RECORDED INFORMATION:
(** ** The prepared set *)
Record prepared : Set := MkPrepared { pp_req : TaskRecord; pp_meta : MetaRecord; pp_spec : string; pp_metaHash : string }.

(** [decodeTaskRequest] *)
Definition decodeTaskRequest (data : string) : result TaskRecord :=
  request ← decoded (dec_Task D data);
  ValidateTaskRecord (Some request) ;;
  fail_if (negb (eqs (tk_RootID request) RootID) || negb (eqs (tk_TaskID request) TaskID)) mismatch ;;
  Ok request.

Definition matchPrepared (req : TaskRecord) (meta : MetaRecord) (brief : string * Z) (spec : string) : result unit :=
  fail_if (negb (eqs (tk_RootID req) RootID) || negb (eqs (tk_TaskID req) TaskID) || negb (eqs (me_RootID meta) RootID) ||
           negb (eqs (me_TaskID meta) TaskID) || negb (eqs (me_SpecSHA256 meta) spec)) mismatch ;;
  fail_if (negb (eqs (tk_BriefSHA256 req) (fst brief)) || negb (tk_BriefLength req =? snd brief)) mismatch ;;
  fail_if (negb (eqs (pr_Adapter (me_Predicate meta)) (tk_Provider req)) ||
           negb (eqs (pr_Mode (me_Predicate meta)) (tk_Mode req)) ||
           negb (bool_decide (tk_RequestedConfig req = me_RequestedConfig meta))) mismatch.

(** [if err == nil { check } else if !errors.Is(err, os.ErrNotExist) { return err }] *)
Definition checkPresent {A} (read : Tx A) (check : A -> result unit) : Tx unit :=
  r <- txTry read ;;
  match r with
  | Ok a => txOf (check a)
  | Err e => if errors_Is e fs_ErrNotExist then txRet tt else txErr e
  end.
* * *
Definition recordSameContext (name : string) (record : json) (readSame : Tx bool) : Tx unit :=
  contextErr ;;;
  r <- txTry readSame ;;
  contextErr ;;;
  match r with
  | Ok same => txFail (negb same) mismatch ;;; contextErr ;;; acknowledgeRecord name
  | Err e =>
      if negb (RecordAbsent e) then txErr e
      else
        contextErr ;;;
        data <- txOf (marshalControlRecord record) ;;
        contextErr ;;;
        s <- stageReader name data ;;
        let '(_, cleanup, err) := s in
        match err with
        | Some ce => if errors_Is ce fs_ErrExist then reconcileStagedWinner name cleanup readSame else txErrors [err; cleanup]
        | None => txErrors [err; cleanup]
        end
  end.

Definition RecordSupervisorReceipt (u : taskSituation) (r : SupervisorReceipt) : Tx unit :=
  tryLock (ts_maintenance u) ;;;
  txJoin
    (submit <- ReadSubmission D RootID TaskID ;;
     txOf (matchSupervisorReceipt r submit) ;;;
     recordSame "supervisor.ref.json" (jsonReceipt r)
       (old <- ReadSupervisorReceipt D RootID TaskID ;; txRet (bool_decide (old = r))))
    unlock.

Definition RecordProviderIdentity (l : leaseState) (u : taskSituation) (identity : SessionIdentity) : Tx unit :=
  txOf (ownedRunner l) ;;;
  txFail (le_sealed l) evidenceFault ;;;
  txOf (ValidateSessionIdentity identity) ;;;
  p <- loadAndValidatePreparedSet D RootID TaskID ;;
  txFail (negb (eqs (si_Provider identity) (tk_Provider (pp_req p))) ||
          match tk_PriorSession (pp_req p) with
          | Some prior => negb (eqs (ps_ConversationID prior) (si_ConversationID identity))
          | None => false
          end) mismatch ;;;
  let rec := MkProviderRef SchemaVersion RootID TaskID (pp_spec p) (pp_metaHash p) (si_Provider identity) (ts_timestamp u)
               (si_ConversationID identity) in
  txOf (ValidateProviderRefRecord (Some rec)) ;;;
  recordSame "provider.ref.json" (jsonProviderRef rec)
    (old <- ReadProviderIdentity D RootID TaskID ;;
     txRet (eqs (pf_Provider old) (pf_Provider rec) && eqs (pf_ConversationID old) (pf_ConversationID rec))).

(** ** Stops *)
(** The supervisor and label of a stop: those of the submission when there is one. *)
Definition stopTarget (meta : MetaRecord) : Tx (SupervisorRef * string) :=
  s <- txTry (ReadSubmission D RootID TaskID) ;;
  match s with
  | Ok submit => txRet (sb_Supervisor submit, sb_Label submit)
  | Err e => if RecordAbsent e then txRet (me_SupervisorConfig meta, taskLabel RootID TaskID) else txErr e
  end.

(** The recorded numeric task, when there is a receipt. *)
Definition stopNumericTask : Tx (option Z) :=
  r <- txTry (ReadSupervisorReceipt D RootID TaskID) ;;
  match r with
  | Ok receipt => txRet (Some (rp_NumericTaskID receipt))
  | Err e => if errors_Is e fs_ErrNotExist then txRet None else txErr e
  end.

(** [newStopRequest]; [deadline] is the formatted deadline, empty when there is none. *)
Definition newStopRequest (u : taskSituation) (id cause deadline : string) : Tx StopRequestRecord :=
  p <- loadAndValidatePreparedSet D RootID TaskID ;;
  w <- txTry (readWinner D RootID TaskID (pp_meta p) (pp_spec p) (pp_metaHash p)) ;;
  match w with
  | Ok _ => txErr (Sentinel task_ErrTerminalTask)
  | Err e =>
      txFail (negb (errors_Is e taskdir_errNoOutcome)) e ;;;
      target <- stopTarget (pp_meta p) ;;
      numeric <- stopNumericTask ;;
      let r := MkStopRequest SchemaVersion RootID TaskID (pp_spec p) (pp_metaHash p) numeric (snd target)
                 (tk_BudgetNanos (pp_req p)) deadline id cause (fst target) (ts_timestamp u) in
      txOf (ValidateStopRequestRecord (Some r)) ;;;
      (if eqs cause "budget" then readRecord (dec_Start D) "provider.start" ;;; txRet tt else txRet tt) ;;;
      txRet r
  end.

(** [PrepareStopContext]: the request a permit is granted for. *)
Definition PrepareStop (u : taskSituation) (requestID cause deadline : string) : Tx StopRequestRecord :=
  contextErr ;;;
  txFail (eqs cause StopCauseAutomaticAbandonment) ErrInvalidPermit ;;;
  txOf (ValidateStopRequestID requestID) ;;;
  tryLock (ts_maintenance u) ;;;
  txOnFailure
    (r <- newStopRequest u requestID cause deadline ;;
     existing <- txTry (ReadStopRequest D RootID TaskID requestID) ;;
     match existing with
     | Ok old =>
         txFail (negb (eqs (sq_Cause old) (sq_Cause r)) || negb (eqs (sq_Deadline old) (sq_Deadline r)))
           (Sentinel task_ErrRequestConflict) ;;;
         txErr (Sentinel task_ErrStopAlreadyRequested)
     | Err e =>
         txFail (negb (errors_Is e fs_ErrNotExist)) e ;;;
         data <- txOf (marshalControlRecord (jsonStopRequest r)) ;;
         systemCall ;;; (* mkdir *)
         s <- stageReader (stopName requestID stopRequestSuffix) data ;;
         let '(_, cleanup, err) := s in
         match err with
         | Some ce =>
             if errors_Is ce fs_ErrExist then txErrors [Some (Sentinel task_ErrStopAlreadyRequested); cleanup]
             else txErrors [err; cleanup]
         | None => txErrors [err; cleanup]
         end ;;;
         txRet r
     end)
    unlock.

PROBLEM:
Starting at the line that contains "(** ** The prepared set *)" and stopping after the line that contains "txOf (check a)", write out every line exactly as it appears above, and no other line.

COMPLETED TASK:
(** ** The prepared set *)
Record prepared : Set := MkPrepared { pp_req : TaskRecord; pp_meta : MetaRecord; pp_spec : string; pp_metaHash : string }.

(** [decodeTaskRequest] *)
Definition decodeTaskRequest (data : string) : result TaskRecord :=
  request ← decoded (dec_Task D data);
  ValidateTaskRecord (Some request) ;;
  fail_if (negb (eqs (tk_RootID request) RootID) || negb (eqs (tk_TaskID request) TaskID)) mismatch ;;
  Ok request.

Definition matchPrepared (req : TaskRecord) (meta : MetaRecord) (brief : string * Z) (spec : string) : result unit :=
  fail_if (negb (eqs (tk_RootID req) RootID) || negb (eqs (tk_TaskID req) TaskID) || negb (eqs (me_RootID meta) RootID) ||
           negb (eqs (me_TaskID meta) TaskID) || negb (eqs (me_SpecSHA256 meta) spec)) mismatch ;;
  fail_if (negb (eqs (tk_BriefSHA256 req) (fst brief)) || negb (tk_BriefLength req =? snd brief)) mismatch ;;
  fail_if (negb (eqs (pr_Adapter (me_Predicate meta)) (tk_Provider req)) ||
           negb (eqs (pr_Mode (me_Predicate meta)) (tk_Mode req)) ||
           negb (bool_decide (tk_RequestedConfig req = me_RequestedConfig meta))) mismatch.

(** [if err == nil { check } else if !errors.Is(err, os.ErrNotExist) { return err }] *)
Definition checkPresent {A} (read : Tx A) (check : A -> result unit) : Tx unit :=
  r <- txTry read ;;
  match r with
  | Ok a => txOf (check a)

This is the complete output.